**EXERCISE INSTRUCTIONS**: Your answer must be every line of the data below that holds the string "Timestep", copied exactly.

Stored data entries:
|---|
(** * MDAnalysis.coordinates.base: Timestep and IObase

    A shallow embedding of [src/MDAnalysis/coordinates/base.py].

    - Python object references to numpy buffers are locations in an
      explicit store; an [ndarray] is a strided window on one buffer, so a
      view and its parent share a location and a copy gets a new one.
    - Code that allocates, mutates in place or raises runs in the monad
      [M], a state monad over the store with Python's exceptions.
    - float32 values are modelled by exact rationals ([Qc]): copying,
      zero filling and reordering are exact either way, and the scaling
      done by [IObase] is analysed over exact arithmetic.
    - Strides count elements, not bytes.
    - [Reader] and [Writer] only delegate to primitives that a concrete
      trajectory format supplies; they are not modelled. *)

From Stdlib Require Import ZArith QArith Qcanon.
From stdpp Require Import gmap strings list fin_maps numbers.

Open Scope Z_scope.

(** ** Store, exceptions and the monad *)

Abbreviation loc := positive.
Abbreviation heap := (gmap loc (list Qc)).

(** The Python exceptions the module can raise. [BadMemory] is not a Python
    exception: it marks an access outside a buffer, which numpy's own
    constructors never produce. *)
Inductive exn :=
  | ValueError | IndexError | TypeError | KeyError | AttributeError
  | BadMemory.

Definition M (A : Type) : Type := heap -> exn + (A * heap).

Definition ret {A} (a : A) : M A := fun h => inr (a, h).
Definition raise {A} (e : exn) : M A := fun _ => inl e.
Definition bind {A B} (m : M A) (k : A -> M B) : M B :=
  fun h => match m h with
           | inl e => inl e
           | inr (a, h') => k a h'
           end.
Definition lift {A} (e : exn) (o : option A) : M A :=
  match o with Some a => ret a | None => raise e end.

Notation "'do' x <- m ; k" := (bind m (fun x => k))
  (at level 10, x name, m at level 100, k at level 200).
Notation "'do' ' p <- m ; k" := (bind m (fun 'p => k))
  (at level 10, p pattern, m at level 100, k at level 200).
Notation "'exec' m ; k" := (bind m (fun _ => k))
  (at level 10, m at level 100, k at level 200).

Fixpoint traverse {A B} (f : A -> M B) (l : list A) : M (list B) :=
  match l with
  | [] => ret []
  | x :: l' => do y <- f x; do ys <- traverse f l'; ret (y :: ys)
  end.

(** ** numpy arrays *)

Record ndarray := mk_ndarray {
  data : loc;            (* the buffer the array looks into *)
  offset : Z;            (* position of element (0,...,0) in the buffer *)
  shape : list nat;
  strides : list Z       (* in elements *)
}.

Inductive order := C_order | F_order.

Definition size (shp : list nat) : nat := foldr Nat.mul 1%nat shp.

(** Multi-indices of a shape, in the order in which a contiguous buffer of
    that memory order stores them. *)
Fixpoint indices_C (shp : list nat) : list (list nat) :=
  match shp with
  | [] => [[]]
  | d :: rest => i ← seq 0 d; (cons i) <$> indices_C rest
  end.

Fixpoint indices_F (shp : list nat) : list (list nat) :=
  match shp with
  | [] => [[]]
  | d :: rest => idx ← indices_F rest; (fun i => i :: idx) <$> seq 0 d
  end.

Definition indices (o : order) : list nat -> list (list nat) :=
  match o with C_order => indices_C | F_order => indices_F end.

(** Strides of a freshly allocated array; a dimension of extent 0 counts as
    1, as in numpy. *)
Fixpoint strides_C (shp : list nat) : list Z :=
  match shp with
  | [] => []
  | d :: rest => Z.of_nat (size (Nat.max 1 <$> rest)) :: strides_C rest
  end.

Fixpoint strides_F_from (acc : Z) (shp : list nat) : list Z :=
  match shp with
  | [] => []
  | d :: rest => acc :: strides_F_from (acc * Z.of_nat (Nat.max 1 d)) rest
  end.

Definition strides_F : list nat -> list Z := strides_F_from 1.

Definition contiguous_strides (o : order) : list nat -> list Z :=
  match o with C_order => strides_C | F_order => strides_F end.

Fixpoint dot (idx : list nat) (st : list Z) : Z :=
  match idx, st with
  | i :: idx', s :: st' => Z.of_nat i * s + dot idx' st'
  | _, _ => 0
  end.

Definition address (a : ndarray) (idx : list nat) : Z :=
  offset a + dot idx (strides a).

Definition load (buf : list Qc) (p : Z) : option Qc :=
  if decide (0 <= p) then buf !! Z.to_nat p else None.

Definition buffer (a : ndarray) : M (list Qc) :=
  fun h => lift BadMemory (h !! data a) h.

Definition alloc (buf : list Qc) : M loc :=
  fun h => let l := fresh (dom h) in inr (l, <[l := buf]> h).

(** The elements of [a], listed in index order [o]. *)
Definition elements (o : order) (a : ndarray) : M (list Qc) :=
  do buf <- buffer a;
  lift BadMemory (mapM (fun idx => load buf (address a idx))
                       (indices o (shape a))).

(** [a.tolist()], flattened: the elements in row-major index order. *)
Definition values (a : ndarray) : M (list Qc) := elements C_order a.

(** An array that owns the whole of a buffer it was just given. *)
Definition packed (l : loc) (o : order) (shp : list nat) : ndarray :=
  {| data := l; offset := 0; shape := shp;
     strides := contiguous_strides o shp |}.

(** [numpy.zeros(shp, dtype=float32, order=o)] *)
Definition numpy_zeros (shp : list Z) (o : order) : M ndarray :=
  if forallb (fun d => 0 <=? d) shp then
    let shp' := Z.to_nat <$> shp in
    do l <- alloc (replicate (size shp') 0%Qc);
    ret (packed l o shp')
  else raise ValueError.

(** [a.copy(order)]: a new buffer holding the elements of [a], contiguous in
    memory order [o]. *)
Definition ndarray_copy (o : order) (a : ndarray) : M ndarray :=
  do vals <- elements o a;
  do l <- alloc vals;
  ret (packed l o (shape a)).

(** numpy's contiguity flags: an array with an empty dimension is contiguous
    both ways; otherwise every dimension of extent other than 1 must have
    the stride of a packed buffer. *)
Fixpoint packed_from (sd : Z) (dims : list (nat * Z)) : bool :=
  match dims with
  | [] => true
  | (d, s) :: rest =>
      if decide (d = 1%nat) then packed_from sd rest
      else bool_decide (s = sd) && packed_from (sd * Z.of_nat d) rest
  end.

Definition has_empty_dim (a : ndarray) : bool :=
  bool_decide (0%nat ∈ shape a).

Definition is_c_contiguous (a : ndarray) : bool :=
  has_empty_dim a || packed_from 1 (reverse (zip (shape a) (strides a))).

Definition is_f_contiguous (a : ndarray) : bool :=
  has_empty_dim a || packed_from 1 (zip (shape a) (strides a)).

(** [numpy.array(a)] for an array [a]: always a copy; Fortran order is kept
    for an array that is Fortran- but not C-contiguous, and an array that is
    C-contiguous is copied in C order. For an array that is neither the
    layout numpy picks depends on its version; C order stands for it here,
    and nothing below depends on that choice. *)
Definition numpy_array (a : ndarray) : M ndarray :=
  if is_f_contiguous a && negb (is_c_contiguous a)
  then ndarray_copy F_order a
  else ndarray_copy C_order a.

(** ** Python values *)

(** A [Timestep] object: its attributes are references, so two Timesteps may
    hold arrays on the same buffer. [_x], [_y], [_z] are views of [_pos]. *)
Record Timestep := mk_Timestep {
  frame : Z;
  numatoms : Z;
  _pos : ndarray;
  _unitcell : ndarray;
  _x : ndarray;
  _y : ndarray;
  _z : ndarray
}.

(** The values that reach the functions of the module. [PArray] is an array
    of numbers in the store; [PIntArray] is a one-dimensional integer array
    used as an index, given by its contents. *)
Inductive pyobj :=
  | PNone
  | PInt (n : Z)
  | PFloat (v : Qc)
  | PStr (s : string)
  | PSlice (start stop step : option Z)
  | PArray (a : ndarray)
  | PIntArray (idx : list Z)
  | PTimestep (ts : Timestep).

(** ** Indexing numpy arrays *)

(** The index an in-range [i] stands for in a dimension of extent [n]. *)
Definition wrapped (n i : Z) : Z := if decide (i < 0) then i + n else i.

(** An integer index on a dimension of extent [d]: negative values count
    from the end, anything outside [-d, d) is an IndexError. *)
Definition wrap_index (i : Z) (d : nat) : option nat :=
  let i' := wrapped (Z.of_nat d) i in
  if decide (0 <= i' < Z.of_nat d) then Some (Z.to_nat i') else None.

(** The view that fixes index [k] on axis [ax] ([a[k]] for axis 0,
    [a[:,k]] for axis 1). *)
Definition select_axis (ax : nat) (k : Z) (a : ndarray) : M ndarray :=
  match shape a !! ax, strides a !! ax with
  | Some d, Some s =>
      match wrap_index k d with
      | Some k' =>
          ret {| data := data a; offset := offset a + Z.of_nat k' * s;
                 shape := delete ax (shape a);
                 strides := delete ax (strides a) |}
      | None => raise IndexError
      end
  | _, _ => raise IndexError
  end.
|---|
**THE ANSWER**:
(** * MDAnalysis.coordinates.base: Timestep and IObase
(** A [Timestep] object: its attributes are references, so two Timesteps may
Record Timestep := mk_Timestep {
  | PTimestep (ts : Timestep).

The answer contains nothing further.